### EXERCISE INSTRUCTIONS
With the material below, print exactly the lines between the line holding "rewrite bool_decide_true by done." and the line holding "interval fitting an", inclusive. Add nothing else.

### GIVEN DATA
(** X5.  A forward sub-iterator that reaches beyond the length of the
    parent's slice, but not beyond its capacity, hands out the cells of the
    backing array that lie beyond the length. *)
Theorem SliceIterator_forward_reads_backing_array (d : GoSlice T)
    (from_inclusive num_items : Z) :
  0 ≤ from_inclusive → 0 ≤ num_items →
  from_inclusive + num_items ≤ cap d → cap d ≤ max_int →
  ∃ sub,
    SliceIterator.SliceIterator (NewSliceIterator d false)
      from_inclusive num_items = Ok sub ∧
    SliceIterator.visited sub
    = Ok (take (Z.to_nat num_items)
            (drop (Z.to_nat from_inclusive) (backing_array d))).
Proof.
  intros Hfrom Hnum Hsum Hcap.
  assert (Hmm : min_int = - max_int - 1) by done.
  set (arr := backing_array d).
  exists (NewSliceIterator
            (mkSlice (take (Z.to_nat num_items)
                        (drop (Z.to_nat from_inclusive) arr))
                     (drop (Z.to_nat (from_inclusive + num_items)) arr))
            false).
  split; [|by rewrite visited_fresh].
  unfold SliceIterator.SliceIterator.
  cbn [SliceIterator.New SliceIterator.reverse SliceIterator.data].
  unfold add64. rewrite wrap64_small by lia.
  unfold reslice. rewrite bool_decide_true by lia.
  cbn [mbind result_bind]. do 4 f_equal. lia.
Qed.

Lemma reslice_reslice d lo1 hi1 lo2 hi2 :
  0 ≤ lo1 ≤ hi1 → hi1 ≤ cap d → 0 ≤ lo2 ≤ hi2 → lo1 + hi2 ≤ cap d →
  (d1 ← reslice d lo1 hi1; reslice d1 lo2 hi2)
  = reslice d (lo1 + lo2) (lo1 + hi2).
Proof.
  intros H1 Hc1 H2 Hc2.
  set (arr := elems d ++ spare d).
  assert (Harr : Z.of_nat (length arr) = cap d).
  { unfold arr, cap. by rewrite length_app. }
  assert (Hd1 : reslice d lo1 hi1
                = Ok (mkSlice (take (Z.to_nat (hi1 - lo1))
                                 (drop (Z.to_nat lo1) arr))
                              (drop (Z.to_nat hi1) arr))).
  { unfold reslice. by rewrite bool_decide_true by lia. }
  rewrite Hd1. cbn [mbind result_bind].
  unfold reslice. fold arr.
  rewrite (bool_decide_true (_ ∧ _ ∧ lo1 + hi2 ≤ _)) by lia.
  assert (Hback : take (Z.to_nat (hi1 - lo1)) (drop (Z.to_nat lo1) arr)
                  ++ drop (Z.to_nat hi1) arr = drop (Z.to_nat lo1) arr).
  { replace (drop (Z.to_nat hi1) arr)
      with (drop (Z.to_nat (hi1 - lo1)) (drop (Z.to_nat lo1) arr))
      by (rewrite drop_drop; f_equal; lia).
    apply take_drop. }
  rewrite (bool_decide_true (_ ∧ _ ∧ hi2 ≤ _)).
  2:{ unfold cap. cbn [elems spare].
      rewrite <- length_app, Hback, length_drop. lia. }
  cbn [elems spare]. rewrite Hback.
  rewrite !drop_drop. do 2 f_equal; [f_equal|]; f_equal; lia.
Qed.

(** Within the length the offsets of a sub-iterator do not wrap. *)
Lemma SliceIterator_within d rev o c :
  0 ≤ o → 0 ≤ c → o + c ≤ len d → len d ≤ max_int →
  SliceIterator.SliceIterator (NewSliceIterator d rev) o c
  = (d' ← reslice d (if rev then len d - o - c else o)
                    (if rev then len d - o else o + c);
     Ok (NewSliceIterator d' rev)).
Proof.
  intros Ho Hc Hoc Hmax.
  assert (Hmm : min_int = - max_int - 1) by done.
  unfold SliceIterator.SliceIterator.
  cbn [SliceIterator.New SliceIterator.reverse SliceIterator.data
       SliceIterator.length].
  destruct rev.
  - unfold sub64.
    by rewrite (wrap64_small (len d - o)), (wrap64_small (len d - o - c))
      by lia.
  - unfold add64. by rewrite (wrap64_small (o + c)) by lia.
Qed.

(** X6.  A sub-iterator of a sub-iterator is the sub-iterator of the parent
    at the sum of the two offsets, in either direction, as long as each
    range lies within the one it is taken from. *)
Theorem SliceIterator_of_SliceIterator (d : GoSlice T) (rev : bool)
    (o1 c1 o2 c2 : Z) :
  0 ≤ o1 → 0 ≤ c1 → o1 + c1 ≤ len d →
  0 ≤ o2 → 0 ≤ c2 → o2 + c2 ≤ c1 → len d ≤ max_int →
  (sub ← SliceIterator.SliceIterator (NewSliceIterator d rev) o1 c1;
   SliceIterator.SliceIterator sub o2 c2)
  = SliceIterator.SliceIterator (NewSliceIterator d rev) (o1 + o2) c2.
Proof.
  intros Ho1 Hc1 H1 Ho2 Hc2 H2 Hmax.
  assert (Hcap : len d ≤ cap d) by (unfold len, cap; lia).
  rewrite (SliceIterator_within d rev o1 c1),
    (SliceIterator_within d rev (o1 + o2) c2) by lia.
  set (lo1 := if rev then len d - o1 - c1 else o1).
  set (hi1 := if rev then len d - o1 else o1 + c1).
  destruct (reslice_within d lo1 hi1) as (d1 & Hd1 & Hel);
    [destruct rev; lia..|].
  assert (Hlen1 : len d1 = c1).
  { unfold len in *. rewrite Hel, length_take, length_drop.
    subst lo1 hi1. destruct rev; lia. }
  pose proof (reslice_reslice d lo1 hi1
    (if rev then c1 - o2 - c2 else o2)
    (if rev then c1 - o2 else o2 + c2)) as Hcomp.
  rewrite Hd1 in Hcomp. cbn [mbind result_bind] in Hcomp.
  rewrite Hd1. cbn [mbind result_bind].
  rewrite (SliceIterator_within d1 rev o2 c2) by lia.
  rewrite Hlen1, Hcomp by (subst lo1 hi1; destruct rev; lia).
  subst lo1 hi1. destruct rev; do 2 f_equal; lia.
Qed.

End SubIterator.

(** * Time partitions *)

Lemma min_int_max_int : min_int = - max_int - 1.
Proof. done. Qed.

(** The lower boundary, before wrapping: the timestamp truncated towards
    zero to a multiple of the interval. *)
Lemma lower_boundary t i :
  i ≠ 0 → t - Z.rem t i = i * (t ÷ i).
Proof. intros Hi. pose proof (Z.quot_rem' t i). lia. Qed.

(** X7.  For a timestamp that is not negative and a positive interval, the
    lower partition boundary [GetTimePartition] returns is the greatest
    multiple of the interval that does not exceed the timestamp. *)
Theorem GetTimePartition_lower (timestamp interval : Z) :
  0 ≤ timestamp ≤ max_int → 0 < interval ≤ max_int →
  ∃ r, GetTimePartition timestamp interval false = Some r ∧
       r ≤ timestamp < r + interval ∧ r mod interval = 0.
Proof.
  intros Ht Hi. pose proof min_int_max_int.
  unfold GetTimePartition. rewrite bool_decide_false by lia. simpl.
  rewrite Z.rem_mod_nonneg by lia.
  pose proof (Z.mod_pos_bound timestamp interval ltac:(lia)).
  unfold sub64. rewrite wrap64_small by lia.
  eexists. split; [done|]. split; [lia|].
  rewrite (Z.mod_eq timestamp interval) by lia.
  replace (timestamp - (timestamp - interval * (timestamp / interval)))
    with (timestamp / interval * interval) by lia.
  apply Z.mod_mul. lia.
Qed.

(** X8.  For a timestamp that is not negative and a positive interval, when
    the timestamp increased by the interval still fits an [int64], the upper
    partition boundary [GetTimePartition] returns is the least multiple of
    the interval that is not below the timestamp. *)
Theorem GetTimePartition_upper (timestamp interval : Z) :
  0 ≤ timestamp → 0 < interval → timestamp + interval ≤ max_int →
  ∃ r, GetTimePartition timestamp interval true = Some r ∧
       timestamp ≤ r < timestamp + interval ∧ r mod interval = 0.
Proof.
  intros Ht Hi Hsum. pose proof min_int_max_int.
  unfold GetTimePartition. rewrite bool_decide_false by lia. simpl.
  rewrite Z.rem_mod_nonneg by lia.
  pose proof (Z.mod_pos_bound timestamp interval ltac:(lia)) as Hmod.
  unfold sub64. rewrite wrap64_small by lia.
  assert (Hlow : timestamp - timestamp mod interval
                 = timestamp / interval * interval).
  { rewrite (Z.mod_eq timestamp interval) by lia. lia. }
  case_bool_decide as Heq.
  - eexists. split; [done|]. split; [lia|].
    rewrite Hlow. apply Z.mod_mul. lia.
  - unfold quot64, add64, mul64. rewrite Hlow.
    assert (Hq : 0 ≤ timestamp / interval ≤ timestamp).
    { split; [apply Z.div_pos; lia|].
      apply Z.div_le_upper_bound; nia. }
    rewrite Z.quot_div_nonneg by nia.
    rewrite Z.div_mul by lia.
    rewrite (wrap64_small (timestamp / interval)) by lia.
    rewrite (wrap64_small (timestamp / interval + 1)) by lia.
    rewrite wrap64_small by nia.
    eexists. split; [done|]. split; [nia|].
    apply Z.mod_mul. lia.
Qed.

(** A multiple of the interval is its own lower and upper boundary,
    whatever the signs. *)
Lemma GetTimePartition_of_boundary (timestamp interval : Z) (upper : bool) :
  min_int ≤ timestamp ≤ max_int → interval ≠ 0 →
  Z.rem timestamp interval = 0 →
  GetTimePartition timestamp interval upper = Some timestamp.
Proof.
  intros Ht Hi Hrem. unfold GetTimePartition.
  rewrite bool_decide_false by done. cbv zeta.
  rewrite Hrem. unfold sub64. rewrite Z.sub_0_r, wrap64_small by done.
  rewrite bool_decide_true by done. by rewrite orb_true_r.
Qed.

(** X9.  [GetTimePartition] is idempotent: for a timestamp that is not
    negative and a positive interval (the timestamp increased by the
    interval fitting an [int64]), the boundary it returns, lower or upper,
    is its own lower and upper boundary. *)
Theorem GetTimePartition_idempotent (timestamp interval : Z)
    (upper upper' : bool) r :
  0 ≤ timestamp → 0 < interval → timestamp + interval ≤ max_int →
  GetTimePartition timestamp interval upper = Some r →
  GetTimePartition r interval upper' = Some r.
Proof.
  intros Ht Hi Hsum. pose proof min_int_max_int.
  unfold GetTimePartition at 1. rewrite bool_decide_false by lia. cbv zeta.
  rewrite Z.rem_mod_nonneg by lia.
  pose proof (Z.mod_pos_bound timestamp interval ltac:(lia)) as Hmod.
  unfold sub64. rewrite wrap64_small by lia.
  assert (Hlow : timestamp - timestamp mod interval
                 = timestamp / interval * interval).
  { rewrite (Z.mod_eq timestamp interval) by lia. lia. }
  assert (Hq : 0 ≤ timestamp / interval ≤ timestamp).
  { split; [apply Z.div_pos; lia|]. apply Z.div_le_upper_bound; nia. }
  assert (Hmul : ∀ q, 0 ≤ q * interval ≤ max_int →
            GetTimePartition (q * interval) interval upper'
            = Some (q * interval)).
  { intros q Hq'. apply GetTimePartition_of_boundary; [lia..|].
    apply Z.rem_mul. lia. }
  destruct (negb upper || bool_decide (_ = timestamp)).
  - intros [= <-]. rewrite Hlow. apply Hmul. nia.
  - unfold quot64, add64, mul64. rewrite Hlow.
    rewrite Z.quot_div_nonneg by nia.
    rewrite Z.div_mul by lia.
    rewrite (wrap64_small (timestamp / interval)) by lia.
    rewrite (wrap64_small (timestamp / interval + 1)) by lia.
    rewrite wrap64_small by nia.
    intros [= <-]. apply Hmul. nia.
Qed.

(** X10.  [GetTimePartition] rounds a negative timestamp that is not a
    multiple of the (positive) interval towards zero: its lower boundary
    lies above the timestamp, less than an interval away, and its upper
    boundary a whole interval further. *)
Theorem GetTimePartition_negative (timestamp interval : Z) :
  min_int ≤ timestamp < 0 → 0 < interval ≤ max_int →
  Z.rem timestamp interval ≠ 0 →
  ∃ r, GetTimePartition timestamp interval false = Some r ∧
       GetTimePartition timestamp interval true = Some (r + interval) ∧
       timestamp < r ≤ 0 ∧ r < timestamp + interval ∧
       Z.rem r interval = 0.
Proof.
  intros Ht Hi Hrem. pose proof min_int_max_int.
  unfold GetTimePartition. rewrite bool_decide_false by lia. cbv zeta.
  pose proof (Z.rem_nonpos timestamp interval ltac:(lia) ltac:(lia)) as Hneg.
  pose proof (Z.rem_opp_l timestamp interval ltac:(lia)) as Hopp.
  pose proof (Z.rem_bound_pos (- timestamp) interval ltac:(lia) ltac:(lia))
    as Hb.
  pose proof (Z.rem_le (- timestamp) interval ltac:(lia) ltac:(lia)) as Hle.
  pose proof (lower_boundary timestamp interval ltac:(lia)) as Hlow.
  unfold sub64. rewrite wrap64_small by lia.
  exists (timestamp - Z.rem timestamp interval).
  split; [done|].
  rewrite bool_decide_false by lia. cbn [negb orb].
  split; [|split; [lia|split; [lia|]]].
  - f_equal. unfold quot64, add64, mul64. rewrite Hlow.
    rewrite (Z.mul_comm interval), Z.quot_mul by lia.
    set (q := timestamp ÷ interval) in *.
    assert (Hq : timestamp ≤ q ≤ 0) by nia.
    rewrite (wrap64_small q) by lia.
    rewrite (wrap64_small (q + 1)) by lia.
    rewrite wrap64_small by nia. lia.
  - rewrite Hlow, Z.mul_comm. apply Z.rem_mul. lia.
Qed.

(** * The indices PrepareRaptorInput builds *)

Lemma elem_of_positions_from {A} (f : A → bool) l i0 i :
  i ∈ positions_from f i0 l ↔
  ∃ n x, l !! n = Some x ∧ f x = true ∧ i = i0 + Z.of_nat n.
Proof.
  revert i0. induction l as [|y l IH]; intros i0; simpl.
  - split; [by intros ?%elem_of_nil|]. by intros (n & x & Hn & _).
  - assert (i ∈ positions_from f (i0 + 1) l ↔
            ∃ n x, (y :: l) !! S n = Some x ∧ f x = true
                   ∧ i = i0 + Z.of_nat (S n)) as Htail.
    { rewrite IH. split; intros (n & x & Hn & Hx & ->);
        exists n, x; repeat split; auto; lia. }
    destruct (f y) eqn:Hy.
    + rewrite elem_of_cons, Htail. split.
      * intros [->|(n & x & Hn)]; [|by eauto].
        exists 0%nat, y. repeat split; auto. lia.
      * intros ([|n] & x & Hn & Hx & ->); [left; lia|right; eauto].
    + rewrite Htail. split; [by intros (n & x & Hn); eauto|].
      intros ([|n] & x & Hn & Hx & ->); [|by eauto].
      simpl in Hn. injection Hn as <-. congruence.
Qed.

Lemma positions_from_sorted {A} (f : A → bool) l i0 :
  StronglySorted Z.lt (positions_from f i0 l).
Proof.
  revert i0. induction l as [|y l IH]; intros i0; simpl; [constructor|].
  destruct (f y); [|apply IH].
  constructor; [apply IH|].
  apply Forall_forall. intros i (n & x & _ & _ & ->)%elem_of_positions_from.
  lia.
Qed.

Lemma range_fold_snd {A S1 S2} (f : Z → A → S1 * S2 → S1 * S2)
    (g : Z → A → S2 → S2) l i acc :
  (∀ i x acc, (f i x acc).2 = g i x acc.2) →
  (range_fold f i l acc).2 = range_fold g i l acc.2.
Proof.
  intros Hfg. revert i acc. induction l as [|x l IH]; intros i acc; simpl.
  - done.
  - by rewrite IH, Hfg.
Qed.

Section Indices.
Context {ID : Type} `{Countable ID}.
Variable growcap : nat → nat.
---
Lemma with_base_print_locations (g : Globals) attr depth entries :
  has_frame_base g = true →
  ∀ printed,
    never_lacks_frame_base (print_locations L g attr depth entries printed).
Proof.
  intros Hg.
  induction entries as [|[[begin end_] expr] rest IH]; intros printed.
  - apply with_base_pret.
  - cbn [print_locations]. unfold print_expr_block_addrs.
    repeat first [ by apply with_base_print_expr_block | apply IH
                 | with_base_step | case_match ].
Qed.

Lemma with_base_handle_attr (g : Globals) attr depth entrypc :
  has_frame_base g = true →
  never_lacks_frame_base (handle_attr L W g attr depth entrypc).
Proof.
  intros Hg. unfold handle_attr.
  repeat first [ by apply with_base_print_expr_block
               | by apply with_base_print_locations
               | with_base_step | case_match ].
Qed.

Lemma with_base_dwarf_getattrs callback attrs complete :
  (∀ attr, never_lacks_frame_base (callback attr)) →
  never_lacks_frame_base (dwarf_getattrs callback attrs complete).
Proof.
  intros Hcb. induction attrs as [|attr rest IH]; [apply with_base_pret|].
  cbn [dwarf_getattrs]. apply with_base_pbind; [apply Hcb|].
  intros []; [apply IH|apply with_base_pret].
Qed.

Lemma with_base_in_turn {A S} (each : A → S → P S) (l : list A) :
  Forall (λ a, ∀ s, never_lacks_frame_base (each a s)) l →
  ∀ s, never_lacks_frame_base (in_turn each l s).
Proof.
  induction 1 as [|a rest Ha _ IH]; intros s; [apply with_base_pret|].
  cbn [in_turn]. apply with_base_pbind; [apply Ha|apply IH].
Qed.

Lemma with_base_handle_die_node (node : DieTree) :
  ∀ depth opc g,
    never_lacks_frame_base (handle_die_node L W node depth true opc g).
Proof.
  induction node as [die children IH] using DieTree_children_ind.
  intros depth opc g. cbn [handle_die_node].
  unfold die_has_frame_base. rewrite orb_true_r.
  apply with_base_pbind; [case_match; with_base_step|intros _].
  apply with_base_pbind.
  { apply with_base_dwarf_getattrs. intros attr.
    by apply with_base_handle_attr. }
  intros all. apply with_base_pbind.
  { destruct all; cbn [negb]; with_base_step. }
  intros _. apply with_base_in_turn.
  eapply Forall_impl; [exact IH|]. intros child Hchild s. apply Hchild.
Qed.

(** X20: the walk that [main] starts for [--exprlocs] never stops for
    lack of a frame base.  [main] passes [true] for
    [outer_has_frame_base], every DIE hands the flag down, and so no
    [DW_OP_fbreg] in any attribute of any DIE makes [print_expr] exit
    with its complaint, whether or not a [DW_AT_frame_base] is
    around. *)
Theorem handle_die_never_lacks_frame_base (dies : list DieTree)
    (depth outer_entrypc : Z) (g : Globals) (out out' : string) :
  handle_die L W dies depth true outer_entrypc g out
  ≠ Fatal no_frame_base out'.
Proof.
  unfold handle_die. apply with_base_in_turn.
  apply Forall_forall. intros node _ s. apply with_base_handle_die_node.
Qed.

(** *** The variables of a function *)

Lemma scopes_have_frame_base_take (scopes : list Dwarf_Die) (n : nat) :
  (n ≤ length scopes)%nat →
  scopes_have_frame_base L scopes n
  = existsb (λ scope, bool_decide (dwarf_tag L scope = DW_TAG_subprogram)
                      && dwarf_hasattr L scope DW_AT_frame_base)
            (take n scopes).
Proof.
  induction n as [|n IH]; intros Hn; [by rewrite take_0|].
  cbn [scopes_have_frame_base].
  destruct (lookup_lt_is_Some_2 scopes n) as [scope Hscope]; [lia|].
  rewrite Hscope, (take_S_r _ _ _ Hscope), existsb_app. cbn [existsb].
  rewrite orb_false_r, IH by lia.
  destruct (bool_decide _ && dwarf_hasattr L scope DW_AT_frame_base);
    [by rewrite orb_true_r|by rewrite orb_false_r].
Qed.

### TASK RESPONSE
  rewrite bool_decide_true by done. by rewrite orb_true_r.
Qed.

(** X9.  [GetTimePartition] is idempotent: for a timestamp that is not
    negative and a positive interval (the timestamp increased by the
    interval fitting an [int64]), the boundary it returns, lower or upper,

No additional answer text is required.